## [YOUR INSTRUCTIONS]
Scan the records below for the line containing "intros self p Ht Hall." and the line containing "destruct (report_proxy_result self". Copy both, plus every line between, exactly.

(Stored data)

Lemma succeeding_run_health self p calls :
  0 <= total_requests p ->
  Forall (fun c => fst (fst c) = true) calls ->
  (Qmin 1 (health_score p + 0.01 * inject_Z (Z.of_nat (length calls)))
   <= health_score (snd (report_results self p calls)))%Q.
Proof.
  revert self p. induction calls as [|[[ok rt] now] calls IH];
    intros self p Ht Hall.
  - simpl. destruct (Qmin_spec 1 (health_score p + 0.01 * inject_Z 0))
      as (_ & H & _).
    assert (E : (health_score p + 0.01 * inject_Z 0 == health_score p)%Q)
      by (unfold inject_Z; lra).
    rewrite E in H at 2. exact H.
  - inversion Hall as [|c l Hc Hrest]; subst. simpl in Hc. subst ok.
    pose proof (report_proxy_result_step self p true rt now Ht) as (H & _ & T).
    simpl report_results.
    destruct (report_proxy_result self p true rt now) as [self1 p1].
    simpl in H, T.
    assert (Ht1 : 0 <= total_requests p1) by lia.
    specialize (IH self1 p1 Ht1 Hrest). rewrite H in IH.
    change (length ((true, rt, now) :: calls)) with (S (length calls)).
    pose proof (inject_Z_succ (length calls)) as En.
    set (n1 := inject_Z (Z.of_nat (S (length calls)))) in *.
    set (n := inject_Z (Z.of_nat (length calls))) in *.
    set (h := health_score p) in *.
    set (h' := health_score (snd (report_results self1 p1 calls))) in *.
    destruct (Qmin_spec 1 (h + 0.01)) as (A1 & A2 & [A3|A3]);
      destruct (Qmin_spec 1 (Qmin 1 (h + 0.01) + 0.01 * n))
        as (B1 & B2 & [B3|B3]);
      destruct (Qmin_spec 1 (h + 0.01 * n1)) as (C1 & C2 & [C3|C3]);
      rewrite ?A3 in *; rewrite ?B3 in *; rewrite ?C3 in *;
      assert (Hn : (0 <= n)%Q)
        by (subst n; change 0%Q with (inject_Z 0);
            rewrite <- Zle_Qle; lia);
      lra.
Qed.

(** Fifteen failed reports in a row leave any proxy with a health score of
    at most 1 blocked, whatever its status was; and more than fifty
    successful reports in a row leave any proxy with a health score of at
    least 0 active again.  (The request counter of the proxy is not
    negative, so that no report raises.) *)
Theorem consecutive_reports_settle_status self p calls :
  0 <= total_requests p ->
  ((health_score p <= 1)%Q ->
   Forall (fun c => fst (fst c) = false) calls ->
   (15 <= length calls)%nat ->
   status (snd (report_results self p calls)) = BLOCKED)
  /\ ((0 <= health_score p)%Q ->
      Forall (fun c => fst (fst c) = true) calls ->
      (51 <= length calls)%nat ->
      status (snd (report_results self p calls)) = ACTIVE).
Proof.
  intros Ht. split; intros Hh Hall Hlen.
  - rewrite report_results_last_status;
      [|exact Ht|intros ->; simpl in Hlen; lia].
    apply report_status_cases.
    pose proof (failing_run_health self p calls Ht Hall) as H.
    assert (Hn : (15 <= inject_Z (Z.of_nat (length calls)))%Q)
      by (change 15%Q with (inject_Z 15); rewrite <- Zle_Qle; lia).
    set (n := inject_Z (Z.of_nat (length calls))) in *.
    set (h' := health_score (snd (report_results self p calls))) in *.
    destruct (Qmax_spec 0 (health_score p - 0.05 * n)) as (_ & _ & [A|A]);
      rewrite A in H; lra.
  - rewrite report_results_last_status;
      [|exact Ht|intros ->; simpl in Hlen; lia].
    apply report_status_cases.
    pose proof (succeeding_run_health self p calls Ht Hall) as H.
    assert (Hn : (51 <= inject_Z (Z.of_nat (length calls)))%Q)
      by (change 51%Q with (inject_Z 51); rewrite <- Zle_Qle; lia).
    set (n := inject_Z (Z.of_nat (length calls))) in *.
    set (h' := health_score (snd (report_results self p calls))) in *.
    destruct (Qmin_spec 1 (health_score p + 0.01 * n)) as (_ & _ & [A|A]);
      rewrite A in H; lra.
Qed.

Lemma consecutive_reports_settle_status_witness :
  status (snd (report_results sample_rotator proxy_a
                 (repeat (false, None, 1%Q) 15)))
  = BLOCKED.
Proof.
  refine (proj1 (consecutive_reports_settle_status sample_rotator proxy_a
                   (repeat (false, None, 1%Q) 15) _) _ _ _).
  - vm_compute. discriminate.
  - vm_compute. discriminate.
  - apply (bool_decide_unpack _). vm_compute. exact I.
  - vm_compute. lia.
Defined.

(** ** Pool status *)

Lemma count_status_cons v p l :
  count_status v (p :: l)
  = ((if bool_decide (status p = v) then 1 else 0) + count_status v l)%nat.
Proof.
  unfold count_status. destruct (bool_decide_reflect (status p = v)) as [E|E].
  - now rewrite filter_cons_True by exact E.
  - now rewrite filter_cons_False by exact E.
Qed.

Lemma count_status_partition l :
  (count_status ACTIVE l + count_status INACTIVE l + count_status BLOCKED l
   + count_status RATE_LIMITED l + count_status PROXY_FAILED l)%nat
  = length l.
Proof.
  induction l as [|p l IH]; [reflexivity|].
  rewrite !count_status_cons. simpl length.
  destruct (status p); simpl; lia.
Qed.

Lemma count_failed_health_check l :
  count_status PROXY_FAILED (map health_check_proxy l)
  = count_status PROXY_FAILED l.
Proof.
  induction l as [|p l IH]; [reflexivity|].
  simpl map. rewrite !count_status_cons, IH. f_equal.
  unfold health_check_proxy.
  destruct (decide (status p = PROXY_FAILED)) as [E|E].
  - now rewrite !(bool_decide_eq_true_2 _ E).
  - rewrite !(bool_decide_eq_false_2 _ E).
    rewrite bool_decide_eq_false_2; [reflexivity|].
    destruct p; simpl. unfold health_check_status.
    destruct (Qltb _ 0.2); [discriminate|].
    destruct (Qltb _ 0.4); discriminate.
Qed.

## [SOLUTION FOR THIS TASK]
    intros self p Ht Hall.
  - simpl. destruct (Qmin_spec 1 (health_score p + 0.01 * inject_Z 0))
      as (_ & H & _).
    assert (E : (health_score p + 0.01 * inject_Z 0 == health_score p)%Q)
      by (unfold inject_Z; lra).
    rewrite E in H at 2. exact H.
  - inversion Hall as [|c l Hc Hrest]; subst. simpl in Hc. subst ok.
    pose proof (report_proxy_result_step self p true rt now Ht) as (H & _ & T).
    simpl report_results.
    destruct (report_proxy_result self p true rt now) as [self1 p1].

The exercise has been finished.